* What you have to do *
Scan the records below for the line containing "bl_empty w' ∧" and the line containing "set (w3 := w_rf". Copy both, plus every line between, exactly.

(Stored items)
##############################
(** A handler that checks one dentry. *)
Lemma one_target what d s a w :
  bl_rep w a → short_path d s → mem_up (clock w) 3 → no_nul what → length what ≤ 16 →
  answers (must_deny (rf_state (rf w)) a [s]) w
    ((full_path ← get_path_from_dentry d;
      b ← is_blacklisted full_path;
      if decide (b = 1%Z) then deny what full_path else mret (1%Z, None)) w).
Proof.
  intros Hrep Hd Hup Hw Hl. unfold must_deny.
  destruct (path_run d s a w Hrep Hd) as (p & w1 & Hp & He & Hc & Hrep1 & Hck);
    [eapply mem_up_sub; [exact Hup|lia..]|].
  rewrite <- (extends_glob _ _ He). erewrite K_bind_Ret by exact Hp.
  eapply check_step; [done|done|exact Hck|exact Hck|done|done|apply Hd|lia| | |].
  - apply (mem_up_at _ _ 2 _ Hup); lia.
  - intros Hs. by constructor.
  - intros Hs. apply answers_pass; [done|lia|]. rewrite Exists_cons, Exists_nil. tauto.
Qed.

(** A handler that checks two dentries, both computed first. *)
Lemma two_targets what1 what2 d1 s1 d2 s2 a w :
  bl_rep w a → short_path d1 s1 → short_path d2 s2 → mem_up (clock w) 5 →
  no_nul what1 → length what1 ≤ 16 → no_nul what2 → length what2 ≤ 16 →
  answers (must_deny (rf_state (rf w)) a [s1; s2]) w
    ((full_old_path ← get_path_from_dentry d1;
      full_path ← get_path_from_dentry d2;
      b ← is_blacklisted full_old_path;
      if decide (b = 1%Z) then deny what1 full_old_path else
      b ← is_blacklisted full_path;
      if decide (b = 1%Z) then deny what2 full_path else mret (1%Z, None)) w).
Proof.
  intros Hrep Hd1 Hd2 Hup Hw1 Hl1 Hw2 Hl2. unfold must_deny.
  destruct (path_run d1 s1 a w Hrep Hd1) as (p & w1 & Hp & He1 & Hc1 & Hrep1 & Hck1);
    [eapply mem_up_sub; [exact Hup|lia..]|].
  destruct (path_run d2 s2 a w1 Hrep1 Hd2) as (q & w2 & Hq & He2 & Hc2 & Hrep2 & Hck2);
    [eapply mem_up_sub; [exact Hup|lia..]|].
  assert (extends w w2) as He by by etransitivity.
  apply (checked_extends _ w2) in Hck1; [|done..].
  assert (kmalloc_ok (clock w2) = true) as Hk by (apply (mem_up_at _ _ 4 _ Hup); lia).
  rewrite <- (extends_glob _ _ He). erewrite K_bind_Ret by exact Hp. erewrite K_bind_Ret by exact Hq.
  eapply check_step; [done|done|exact Hck1|exact Hck1|done|done|apply Hd1|lia|done| |].
  { intros Hs. by constructor. }
  intros Hs1.
  eapply check_step; [done|done|exact Hck2|exact Hck2|done|done|apply Hd2|lia|done| |].
  { intros Hs. by right; constructor. }
  intros Hs2. apply answers_pass; [done|lia|]. rewrite !Exists_cons, Exists_nil. tauto.
Qed.

(** The handler of [rmdir], which computes the parent's path only when the
    directory itself is not protected. *)
Lemma rmdir_targets what d1 s1 d2 s2 a w :
  bl_rep w a → short_path d1 s1 → short_path d2 s2 → mem_up (clock w) 5 →
  no_nul what → length what ≤ 16 →
  answers (must_deny (rf_state (rf w)) a [s1; s2]) w
    ((full_path ← get_path_from_dentry d1;
      b ← is_blacklisted full_path;
      if decide (b = 1%Z) then deny what full_path else
      parent_path ← get_path_from_dentry d2;
      b ← is_blacklisted parent_path;
      if decide (b = 1%Z) then deny what full_path else mret (1%Z, None)) w).
Proof.
  intros Hrep Hd1 Hd2 Hup Hw Hl. unfold must_deny.
  destruct (path_run d1 s1 a w Hrep Hd1) as (p & w1 & Hp & He1 & Hc1 & Hrep1 & Hck1);
    [eapply mem_up_sub; [exact Hup|lia..]|].
  rewrite <- (extends_glob _ _ He1). erewrite K_bind_Ret by exact Hp.
  eapply check_step; [done|done|exact Hck1|exact Hck1|done|done|apply Hd1|lia| | |].
  { apply (mem_up_at _ _ 2 _ Hup); lia. }
  { intros Hs. by constructor. }
  intros Hs1.
  destruct (path_run d2 s2 a w1 Hrep1 Hd2) as (q & w2 & Hq & He2 & Hc2 & Hrep2 & Hck2);
    [eapply mem_up_sub; [exact Hup|lia..]|].
  assert (extends w w2) as He by by etransitivity.
  apply (checked_extends _ w2) in Hck1; [|done..].
  rewrite <- (extends_glob _ _ He2). erewrite K_bind_Ret by exact Hq.
  eapply check_step; [done|done|exact Hck2|exact Hck1|done|done|apply Hd1|lia| | |].
  { apply (mem_up_at _ _ 4 _ Hup); lia. }
  { intros Hs. by right; constructor. }
  intros Hs2. apply answers_pass; [done|lia|]. rewrite !Exists_cons, Exists_nil.
  rewrite (extends_glob _ _ He2) in *. tauto.
Qed.

(** Every entry handler denies exactly the calls with a protected target. *)
Lemma entry_verdict h regs ds paths a w :
  bl_rep w a → targets h regs = Some ds → Forall2 short_path ds paths → mem_up (clock w) 5 →
  answers (must_deny (rf_state (rf w)) a paths) w (run_entry h regs w).
Proof.
  intros Hrep Ht Hds Hup. assert (mem_up (clock w) 3) as Hup3 by (eapply mem_up_sub; [exact Hup|lia..]).
  destruct regs as [di si dx cx].
  destruct h, di, si, dx, cx; simplify_eq/=; decompose_Forall_hyps;
    try (apply one_target; [done|done|done|by compute_done|by simpl; lia]);
    try (apply two_targets; [done|done|done|done|by compute_done|by simpl; lia|by compute_done|by simpl; lia]);
    try (apply rmdir_targets; [done|done|done|done|by compute_done|by simpl; lia]);
    unfold open_entry_handler; cbn [r_di as_file]; kstep;
    destruct (opens_for_write _); decompose_Forall_hyps;
    try (apply one_target; [done|done|done|by compute_done|by simpl; lia]);
    (apply answers_pass; [done|lia|by inversion 1]).
Qed.

(** *** The return handler *)

Lemma ret_handler_run t d s m w :
  wf w → message w m → t_exe t = Some d → dentry_path_raw d PATH_MAX = inr s →
  mem_up (clock w) 5 →
  ∃ w' wp, ret_handler t m w = Ret (- EACCES)%Z w' ∧
    w_glob w' = set_queue (g_queue (w_glob w) ++ [wp]) (w_glob w) ∧
    ∃ w1, heap_le (w_heap w) (w_heap w1) ∧ w_heap w' = w_heap (w_free m w1) ∧ queued w1 wp t s.
Proof.
  intros Hwf (Hm & text & Htext & Hmem) Ht Hd Hup. unfold ret_handler.
  rewrite decide_False by done.
  erewrite K_bind_Ret by (eapply run_k_print; [done|done|by apply c_str_app]).
  destruct (write_on_log_run t d s w) as (w1 & wp & Hlog & Hle & Hg & Hq & _);
    [done..|apply fresh_byte_zero|].
  cbv zeta. erewrite K_bind_Ret by exact Hlog.
  erewrite K_bind_Ret by (eapply run_kfree; [by eapply lookup_weaken; [|apply Hle]|done]).
  eexists _, wp. split; [done|]. split; [done|]. by exists w1.
Qed.
End verdicts.

(** *** Framing *)

Section handlers_frame.
Context `{AL : Alloc} `{CR : Crypto} `{VF : Vfs} `{LF : LogFile}.
Context (w0 : world) (Hwf : wf w0) (Hl : rf_lock (rf w0) = false).

Definition new_message (r : Z * option ptr) : Prop := ∀ m, r.2 = Some m → new_ptr w0 m.

Lemma new_message_none z : new_message (z, None).
Proof. by intros m [=]. Qed.

Lemma keeps_load_text p : keeps w0 (load_text p) (λ _, True).
Proof. unfold load_text. kkeeps. Qed.

Hint Resolve keeps_load_text new_message_none : monitor.

Lemma keeps_deny what p : keeps w0 (deny what p) new_message.
Proof. unfold deny. kkeeps. by intros m [= <-]. Qed.

Lemma keeps_as_file x : keeps w0 (as_file x) (λ _, True).
Proof. unfold as_file. kkeeps. Qed.

Lemma keeps_as_dentry x : keeps w0 (as_dentry x) (λ _, True).
Proof. unfold as_dentry. kkeeps. Qed.

Hint Resolve keeps_deny keeps_as_file keeps_as_dentry : monitor.

(** Whatever its arguments and the allocator, an entry handler changes nothing
    the module had. *)
Lemma keeps_run_entry h regs : keeps w0 (run_entry h regs) new_message.
Proof.
  destruct h; cbn [run_entry];
    unfold open_entry_handler, inode_link_entry_handler, inode_symlink_entry_handler,
      inode_unlink_entry_handler, inode_create_entry_handler, inode_mkdir_entry_handler,
      inode_rename_entry_handler, inode_rmdir_entry_handler, vfs_write_entry_handler,
      vfs_lseek_entry_handler; cbv zeta; kkeeps.
Qed.
End handlers_frame.

#[export] Hint Resolve keeps_load_text keeps_run_entry : monitor.

(** ** Enabling, disabling and registration *)

(** The function each probe is on, and its entry handler. *)
Definition symbol_of (p : probe_id) : string :=
  match p with
  | file_open => "security_file_open"
  | file_delete => "security_inode_unlink"
  | file_create => "security_inode_create"
  | file_mkdir => "security_inode_mkdir"
  | file_rename => "security_inode_rename"
  | file_rmdir => "security_inode_rmdir"
  | file_link => "security_inode_link"
  | file_symlink => "security_inode_symlink"
  | file_write => "vfs_write"
  | file_lseek => "vfs_llseek"
  end.

Definition entry_of (p : probe_id) : entry_handler_id :=
  match p with
  | file_open => open_entry
  | file_delete => inode_unlink_entry
  | file_create => inode_create_entry
  | file_mkdir => inode_mkdir_entry
  | file_rename => inode_rename_entry
  | file_rmdir => inode_rmdir_entry
  | file_link => inode_link_entry
  | file_symlink => inode_symlink_entry
  | file_write => vfs_write_entry
  | file_lseek => vfs_lseek_entry
  end.

(** The structure of a probe is set up, and registered or not. *)
Record probe_set (registered : bool) (p : probe_id) (k : kretprobe) : Prop := {
  ps_symbol : kp_symbol k = Some (symbol_of p);
  ps_entry : kp_entry k = Some (entry_of p);
  ps_handler : kp_handler k = true;
  ps_registered : kp_registered k = registered;
}.

Definition w_krp (k : probe_id → kretprobe) (w : world) : world :=
  w_put (set_krp k (w_glob w)) w.

(** The ten probes are registered, the array holds them, and they are enabled
    exactly when [on]. *)
Record probes_on (on : bool) (w : world) : Prop := {
  po_array : mem w !! g_kprobe_array (w_glob w) = Some (OProbes kprobe_list);
  po_set p : probe_set true p (g_krp (w_glob w) p);
  po_enabled p : kp_enabled (g_krp (w_glob w) p) = on;
}.

Lemma kprobe_list_all p : p ∈ kprobe_list.
Proof. destruct p; by compute_done. Qed.

Lemma kprobe_list_NoDup : NoDup kprobe_list.
Proof. by compute_done. Qed.

(** Both loops, and the bulk registration, update each structure once. *)
Definition updates (ps : list probe_id) (f : kretprobe → kretprobe)
    (k k' : probe_id → kretprobe) : Prop :=
  ∀ p, k' p = if decide (p ∈ ps) then f (k p) else k p.

Lemma updates_cons p ps f k k' :
  p ∉ ps → updates ps f (<[p:=f (k p)]> k) k' → updates (p :: ps) f k k'.
Proof.
  intros Hp Hu q. rewrite (Hu q). destruct (decide (q = p)) as [->|Hne].
  - rewrite decide_False by done. rewrite decide_True by set_solver. apply fn_lookup_insert.
  - rewrite fn_lookup_insert_ne by done.
    destruct (decide (q ∈ ps)); [rewrite decide_True by set_solver|rewrite decide_False by set_solver]; done.
Qed.

Lemma w_krp_krp k k' w : w_krp k' (w_krp k w) = w_krp k' w.
Proof. reflexivity. Qed.

Lemma w_krp_id w : w_krp (g_krp (w_glob w)) w = w.
Proof. by destruct w as [? []]. Qed.

Lemma for_probes_run f i l w :
  mem w !! g_kprobe_array (w_glob w) = Some (OProbes l) → g_kprobe_array (w_glob w) ≠ NULL →
  NoDup l → i ≤ length l →
  ∃ k', for_probes f i (length l - i) w = Ret tt (w_krp k' w) ∧
    updates (drop i l) (λ k, (f k).2) (g_krp (w_glob w)) k'.
Proof.
  intros Hl Hn Hnd. remember (length l - i) as n eqn:En.
  revert i w Hl Hn En. induction n as [|n IH]; intros i w Hl Hn En Hi.
  - exists (g_krp (w_glob w)). rewrite w_krp_id. split; [done|].
    rewrite drop_ge by lia. by intros p.
  - destruct (lookup_lt_is_Some_2 l i) as [p Hp]; [lia|].
    set (w1 := w_krp (<[p:=(f (g_krp (w_glob w) p)).2]> (g_krp (w_glob w))) w).
    destruct (IH (S i) w1) as (k' & Hk & Hu); [done|done|lia|lia|].
    exists k'. split.
    + cbn [for_probes]. unfold get_glob. kstep. kstep.
      erewrite K_bind_Ret by (by apply run_of_opt). unfold get_krp, get_glob. kstep.
      unfold put_krp, get_glob. erewrite K_bind_Ret by reflexivity. exact Hk.
    + rewrite (drop_S _ _ _ Hp). apply updates_cons; [|done].
      pose proof (take_drop_middle l i p Hp) as Hmid. rewrite <- Hmid in Hnd.
      apply NoDup_app in Hnd as (_ & _ & Hnd). by apply NoDup_cons in Hnd as [? _].
Qed.

Section probe_facts.
Context `{AL : Alloc} `{KA : KprobeAPI} `{KL : !KprobeLaws}.

Lemma for_probes_all f on w :
  wf w → probes_on on w →
  ∃ k', for_probes f 0 NUM_KRETPROBES w = Ret tt (w_krp k' w) ∧
    ∀ p, k' p = (f (g_krp (w_glob w) p)).2.
Proof.
  intros Hwf Hon. destruct (for_probes_run f 0 kprobe_list w) as (k' & Hk & Hu).
  - apply Hon.
  - eapply wf_heap_not_null; [done|apply Hon].
  - apply kprobe_list_NoDup.
  - lia.
  - exists k'. split; [exact Hk|]. intros p. rewrite (Hu p), drop_0.
    by rewrite decide_True by apply kprobe_list_all.
Qed.

Lemma kp_enabled_set (z : Z) k :
  kp_registered k = true →
  kp_enabled (kp_set_flags z k) = (Z.land z KPROBE_FLAG_DISABLED =? 0)%Z.
Proof. intros Hk. unfold kp_enabled, kp_set_flags. simpl. by rewrite Hk. Qed.

Lemma enabled_flags z : (Z.land (Z.ldiff z KPROBE_FLAG_DISABLED) KPROBE_FLAG_DISABLED =? 0)%Z = true.
Proof.
  apply Z.eqb_eq. apply Z.bits_inj'. intros n Hn.
  rewrite Z.land_spec, Z.ldiff_spec, Z.bits_0 by done. by destruct (Z.testbit z n), (Z.testbit _ n).
Qed.

Lemma disabled_flags z : (Z.land (Z.lor z KPROBE_FLAG_DISABLED) KPROBE_FLAG_DISABLED =? 0)%Z = false.
Proof.
  apply Z.eqb_neq. intros Heq%(f_equal (λ z, Z.testbit z 1)).
  rewrite Z.land_spec, Z.lor_spec, Z.bits_0 in Heq. change (Z.testbit KPROBE_FLAG_DISABLED 1) with true in Heq.
  by destruct (Z.testbit z 1).
Qed.

Lemma probes_on_krp on on' k' f w :
  probes_on on w → (∀ p, k' p = f (g_krp (w_glob w) p)) →
  (∀ k, kp_registered k = true → ∃ z, f k = kp_set_flags z k ∧
     (Z.land z KPROBE_FLAG_DISABLED =? 0)%Z = on') →
  probes_on on' (w_krp k' w).
Proof.
  intros Hon Hk Hf. destruct Hon as [Ha Hs He].
  split; [done|..]; intros p; simpl; rewrite Hk;
    destruct (Hf (g_krp (w_glob w) p)) as (z & -> & Hz); try apply Hs.
  - destruct (Hs p). by split.
  - rewrite kp_enabled_set; [done|apply Hs].
Qed.
(** [sys_print_blacklist] from the test of the allocation on: the result, and the
    bytes written to the user buffer, of which [room] bytes are writable. *)
Definition print_list (room : nat) (curr blacklist_entries : ptr) : K (Z * buf) :=
  if decide (blacklist_entries = NULL) then mret ((-1)%Z, []) else
  if decide (curr = NULL) then
    (* blacklist_entries is the literal; kfree of it on failure *)
    let '(out, ret) := copy_to_user room BL_EMPTY in
    if decide (ret ≠ 0) then crash WildAccess else mret (0%Z, out)
  else
    b ← load_buf blacklist_entries;
    b' ← of_opt Overrun (sprintf_at b 0 BL_HEADER);
    store_buf blacklist_entries b' ;;
    fuel ← loop_fuel;
    blacklist_entries ← print_nodes fuel curr blacklist_entries (stack_byte <$> seq 0 TEMP_SIZE);
    if decide (blacklist_entries = NULL) then mret ((-1)%Z, []) else
    s ← load_text blacklist_entries;
    let '(out, ret) := copy_to_user room s in
    if decide (ret ≠ 0) then kfree blacklist_entries ;; mret ((- EAGAIN)%Z, out)
    else mret (0%Z, out).

Definition sys_print_blacklist (room : nat) (blacklist_size : Z) : K (Z * buf) :=
  r ← get_rf;
  let curr := rf_blacklist_head r in
  if decide (blacklist_size ≠ rf_blacklist_size r) then mret ((-1)%Z, []) else
  blacklist_entries ← kmalloc_int (int32 (blacklist_size * Z.of_nat PATH_MAX));
  print_list room curr blacklist_entries.
(** Loading with memory, crypto and kprobes available. *)
Lemma init_module_run words v pw w :
  unloaded pw w → table words w → first_repeated words v → HACKED_ENTRIES ≤ length (slots words v) →
  crypto_up (clock w) → kmalloc_ok (clock w + 3) = true →
  (∀ l, (register_kretprobes l).1 = 0%Z) →
  ∃ w', init_module w = Ret 0%Z w' ∧ secure (sha256 pw) bl_empty w' ∧
    rf_state (rf w') = RF_OFF ∧ st_cr0 (g_sys (w_glob w')) = st_cr0 (g_sys (w_glob w)) ∧
    installed words (take HACKED_ENTRIES (slots words v)) v (g_sys (w_glob w')).
Proof.
  intros [Hwf Hl (b & Hb & Hpw)] Ht Hv Hlen Hcu Hk Hreg.
  destruct (initialize_syscalls_run words w Ht) as (z & s & Hinit & Hcr & [(-> & v' & Hv' & Hin)|(-> & _ & Hfew)]);
    [|specialize (Hfew v Hv); lia].
  rewrite (first_repeated_unique _ _ _ Hv' Hv) in Hin.
  rewrite (init_module_start s) by done. set (w1 := w_init s w).
  destruct (encrypt_password_run (g_password (w_glob w)) b pw w1) as (r & w2 & Henc & He & Hr & Hm & Hc & _);
    [exact Hwf|exact Hb|done|exact Hcu|].
  erewrite K_bind_Ret by exact Henc. kstep.
  set (w3 := w_rf (rf_with_password r (rf w2)) w2). change (w_put _ w2) with w3.
  assert (wf w2) as Hwf2 by by eapply extends_wf.
  destruct (kretprobe_init_run w3) as (z & w4 & Hki & Hle & Hon & (k & arr & Hg) & _ & Hz); [exact Hwf2|].
  assert (z = 0%Z) as ->.
  { apply Hz; [|done]. change (clock w3) with (clock w2). by rewrite Hc. }
  change (kretprobe_init _) with (kretprobe_init w3).
  erewrite K_bind_Ret by exact Hki. exists w4. split; [done|].
  pose proof (extends_glob _ _ He) as Hg2. destruct (Hon eq_refl) as [Ha Hs Hen].
  assert (rf w4 = rf_with_password r (rf w1)) as Hrf by by rewrite Hg; simpl; rewrite Hg2.
  assert (wf w4) as Hwf4 by by apply Hle.
  assert (g_sys (w_glob w4) = s) as ->.
  { rewrite Hg. change (g_sys (w_glob w2) = s). rewrite Hg2. reflexivity. }
  split; [|split; [rewrite Hrf; reflexivity|split; [exact Hcr|exact Hin]]].
  split.
  - split; [exact Hwf4|rewrite Hrf; reflexivity| |constructor|constructor|rewrite Hrf; reflexivity].
    exists []. rewrite Hrf. split; reflexivity.
  - split; [apply length_sha256|]. rewrite Hrf. simpl. eapply lookup_weaken; [|apply Hle]. exact Hm.
  - rewrite Hrf. simpl. lia.
  - rewrite Hrf. by split.
Qed.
##############################
* Exercise solution *
  ∃ w', init_module w = Ret 0%Z w' ∧ secure (sha256 pw) bl_empty w' ∧
    rf_state (rf w') = RF_OFF ∧ st_cr0 (g_sys (w_glob w')) = st_cr0 (g_sys (w_glob w)) ∧
    installed words (take HACKED_ENTRIES (slots words v)) v (g_sys (w_glob w')).
Proof.
  intros [Hwf Hl (b & Hb & Hpw)] Ht Hv Hlen Hcu Hk Hreg.
  destruct (initialize_syscalls_run words w Ht) as (z & s & Hinit & Hcr & [(-> & v' & Hv' & Hin)|(-> & _ & Hfew)]);
    [|specialize (Hfew v Hv); lia].
  rewrite (first_repeated_unique _ _ _ Hv' Hv) in Hin.
  rewrite (init_module_start s) by done. set (w1 := w_init s w).
  destruct (encrypt_password_run (g_password (w_glob w)) b pw w1) as (r & w2 & Henc & He & Hr & Hm & Hc & _);
    [exact Hwf|exact Hb|done|exact Hcu|].
  erewrite K_bind_Ret by exact Henc. kstep.
  set (w3 := w_rf (rf_with_password r (rf w2)) w2). change (w_put _ w2) with w3.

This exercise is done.